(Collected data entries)
=-=-=-=-=

(** Lines 364-367.  [validating] is [RunningStage.VALIDATING.value]. *)
Definition on_load_checkpoint {O} (validating : string) (self : task)
    (checkpoint : gmap string (ckpt_value O)) : task :=
  let same :=
    match default (Str "") (checkpoint !! "trainer_stage") with
    | Str s => bool_decide (s = validating)
    | Opaque _ => false
    end in
  if same then
    {| skip_immediate_validation := true;
       skip_immediate_ckpt_save := skip_immediate_ckpt_save self;
       valid_metrics := valid_metrics self;
       global_step := global_step self;
       log_calls := log_calls self |}
  else self.
End hooks.

Global Arguments metric : clear implicits.
Global Arguments log_call : clear implicits.
Global Arguments task : clear implicits.

(** *** [start]: the files copied to the work directory *)

Section payload.
Context {content : Type}.
(** [a / b] on paths. *)
Context (join : string → string → string).

(** [shutil.copy(src, dst)] between files. *)
Definition shutil_copy (src dst : string) (fs : gmap string content)
    : result (gmap string content) :=
  match fs !! src with
  | Some c => Ok (<[dst := c]> fs)
  | None => Raise (Exception "FileNotFoundError")
  end.

(** Lines 338-352 of the nested [train_payload_copy], on the files that
    exist; [located] is [locate_dictionary()]. *)
Definition copy_spk_map_and_dictionary (work_dir binary_dir located : string)
    (fs : gmap string content) : result (gmap string content) :=
  let spk_map := join work_dir "spk_map.json" in
  let spk_map_src := join binary_dir "spk_map.json" in
  fs ← (if bool_decide (fs !! spk_map = None) && bool_decide (is_Some (fs !! spk_map_src))
        then shutil_copy spk_map_src spk_map fs else Ok fs);
  let dictionary := join work_dir "dictionary.txt" in
  let dict_src := join binary_dir "dictionary.txt" in
  if bool_decide (fs !! dictionary = None) then
    if bool_decide (is_Some (fs !! dict_src))
    then shutil_copy dict_src dictionary fs
    else shutil_copy located dictionary fs
  else Ok fs.
End payload.

End BaseTask.

(** ** A small concrete binarizer, for running the model *)
Module Demo.
Import BaseBinarizer.

Global Instance seconds_in_ms : Duration Z :=
  {| d_zero := 0; d_add := Z.add; d_is_zero := Z.eqb 0 |}.

(** An item named [n] takes [len(n)] frames and one second. *)
Definition item (n : string) : Item.t Z () :=
  Item.Make n (Z.of_nat (String.length n)) 1000 ().

(** A task that doubles the length of a record. *)
Definition stretch : task Z () () :=
  {| func := λ r _, Item.Make (Item.name r) (2 * Item.length r)
                      (2 * Item.seconds r) ();
     kwargs := () |}.

(** Names that start with ["bad"] cannot be binarized. *)
Definition skip_bad (n : string) (_ : ()) (_ : binarization_args_t)
    : result (option (Item.t Z ())) :=
  if startswith n "bad" then Ok None else Ok (Some (item n)).

Definition binarizer_of (train valid : list string)
    (plan : gmap string (list (task Z () ()))) (aug : gmap string ())
    : binarizer Z () () () () :=
  {| items := gset_to_gmap () (list_to_set (train ++ valid));
     train_item_names := train;
     valid_item_names := valid;
     binarization_args := {| shuffle := false; num_workers := 0 |};
     augmentation_args := aug;
     speakers := ["spk"];
     num_spk := 1;
     process_item := skip_bad;
     arrange_data_augmentation := λ _, Ok plan;
     check_coverage := Ok () |}.

(** A worker pool that returns the results in submission order. *)
Definition ordered_pool
    (f : string → () → binarization_args_t → result (option (Item.t Z ())))
    (args : list (arg (meta_data := ()))) (n : Z) : stream (T := Z) (payload := ()) :=
  (omap (λ a, match f a.1.1 a.1.2 a.2 with Ok r => Some r | Raise _ => None end) args,
   Ok ()).

(** Names that start with ["broken"] make [process_item] raise. *)
Definition raise_on_broken (n : string) (m : ()) (b : binarization_args_t)
    : result (option (Item.t Z ())) :=
  if startswith n "broken" then Raise (Exception "cannot read the audio")
  else skip_bad n m b.

Definition fragile_binarizer_of (train valid : list string)
    (plan : gmap string (list (task Z () ()))) (aug : gmap string ())
    : binarizer Z () () () () :=
  {| items := gset_to_gmap () (list_to_set (train ++ valid));
     train_item_names := train;
     valid_item_names := valid;
     binarization_args := {| shuffle := false; num_workers := 0 |};
     augmentation_args := aug;
     speakers := ["spk"];
     num_spk := 1;
     process_item := raise_on_broken;
     arrange_data_augmentation := λ _, Ok plan;
     check_coverage := Ok () |}.

(** Two speakers, two raw data directories. *)
Definition duet : binarizer Z () () () () :=
  {| items := gset_to_gmap () {[ "0:la"; "1:la"; "1:mi" ]};
     train_item_names := ["0:la"; "1:mi"];
     valid_item_names := ["1:la"];
     binarization_args := {| shuffle := false; num_workers := 0 |};
     augmentation_args := ∅;
     speakers := ["opencpop"; "kiritan"];
     num_spk := 2;
     process_item := skip_bad;
     arrange_data_augmentation := λ _, Ok ∅;
     check_coverage := Ok () |}.

(** One speaker, two workers, and an augmentation plan that names a train
    item and the valid item. *)
Definition studio : binarizer Z () () () () :=
  {| items := gset_to_gmap () {[ "ab"; "bad"; "c"; "d" ]};
     train_item_names := ["ab"; "bad"; "c"];
     valid_item_names := ["d"];
     binarization_args := {| shuffle := false; num_workers := 2 |};
     augmentation_args := {[ "random_pitch_shifting" := () ]};
     speakers := ["opencpop"];
     num_spk := 1;
     process_item := skip_bad;
     arrange_data_augmentation :=
       λ _, Ok {[ "ab" := [stretch; stretch]; "d" := [stretch] ]};
     check_coverage := Ok () |}.

(** A subclass whose [load_meta_data] finds the same three files in every
    directory and keys them by dataset id. *)
Definition tagging_loader : subclass Z () () () :=
  {| load_meta_data := λ _ ds_id items,
       let tag := match ds_id with O => "0" | _ => "1" end in
       Ok (foldr (λ f, <[tag +:+ ":" +:+ f := ()]>) items ["do"; "re"; "mi"]);
     sub_process_item := skip_bad;
     sub_arrange_data_augmentation := λ _, Ok ∅;
     sub_check_coverage := Ok () |}.

Definition duet_hparams (dup : bool) (use_spk_id : bool)
    : hparams_t () :=
  {| hp_raw_data_dir := inr ["data/opencpop"; "data/kiritan"];
     hp_speakers := if dup then ["opencpop"; "opencpop"] else ["opencpop"; "kiritan"];
     hp_use_spk_id := use_spk_id;
     hp_num_spk := 2;
     hp_binarization_args := {| shuffle := true; num_workers := 0 |};
     hp_augmentation_args := None;
     hp_hop_size := 512;
     hp_audio_sample_rate := 44100;
     hp_seed := 1234;
     hp_test_prefixes := ["1:re"; "0:d"] |}.

Program Definition reversing : shuffler := Shuffler (λ _ xs, reverse xs) _.
Next Obligation. intros seed xs. apply reverse_Permutation. Qed.

(** A weighted mean kept as (weighted sum, total weight), on integers. *)
Definition mean_update (m : Z * Z) (v w : Z) : Z * Z := (m.1 + v * w, m.2 + w).
Definition mean_compute (m : Z * Z) : Z := m.1 `div` m.2.
Definition mean_reset (_ : Z * Z) : Z * Z := (0, 0).

(** A task with the base metric ['total_loss'] and a metric of another
    class. *)
Definition validating_task (skip : bool) : BaseTask.task Z (Z * Z) () :=
  {| BaseTask.skip_immediate_validation := skip;
     BaseTask.skip_immediate_ckpt_save := false;
     BaseTask.valid_metrics :=
       {[ "total_loss" := BaseTask.MeanMetric (30, 3);
          "curve" := BaseTask.OtherMetric () ]};
     BaseTask.global_step := 2000;
     BaseTask.log_calls := [] |}.

(** A [_validation_step] that reports a loss of 7 with weight 2, and with
    [extra] a second output named ['pitch_loss']. *)
Definition report_loss (extra : bool) (_ : ()) (_ : Z)
    : result (list (string * Z) * Z) :=
  Ok (if extra then [("total_loss", 7); ("pitch_loss", 5); ("curve", 1)]
      else [("total_loss", 7); ("curve", 1)], 2).

(** Paths joined with a slash. *)
Definition slash (dir name : string) : string := dir +:+ "/" +:+ name.

(** A disk with a binarized data directory and an older dictionary already
    in the work directory. *)
Definition disk : gmap string string :=
  {[ "bin/spk_map.json" := "{opencpop: 0}";
     "bin/dictionary.txt" := "a b c";
     "work/dictionary.txt" := "a b" ]}.

(** A configuration whose validation frame limit is left to inherit. *)
Definition configured : gmap string Z :=
  {[ "max_batch_frames" := 80000; "max_batch_size" := 48;
     "max_val_batch_frames" := -1; "max_val_batch_size" := 1;
     "seed" := 1234 ]}.
End Demo.

(** ** A closed form of the split, used to reason about every enumeration order *)
Module SplitSpec.

(** The three matching rules of tiers 2, 3 and 4: does [name] match [prefix]? *)
Definition by_suffix (name prefix : string) : bool :=
  bool_decide (colon_suffix name = prefix).
Definition by_start (name prefix : string) : bool := startswith name prefix.
Definition by_suffix_start (name prefix : string) : bool :=
  startswith (colon_suffix name) prefix.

=-=-=-=-=

> _Exercise description_:
Copy out only the lines of the records above from the one with "global_step := global_step self;" through the one with "(** [shutil.copy(src, dst)] between files. *)", exactly as they stand, both included.

> _Solution to the problem_:
       global_step := global_step self;
       log_calls := log_calls self |}
  else self.
End hooks.

Global Arguments metric : clear implicits.
Global Arguments log_call : clear implicits.
Global Arguments task : clear implicits.

(** *** [start]: the files copied to the work directory *)

Section payload.
Context {content : Type}.
(** [a / b] on paths. *)
Context (join : string → string → string).

(** [shutil.copy(src, dst)] between files. *)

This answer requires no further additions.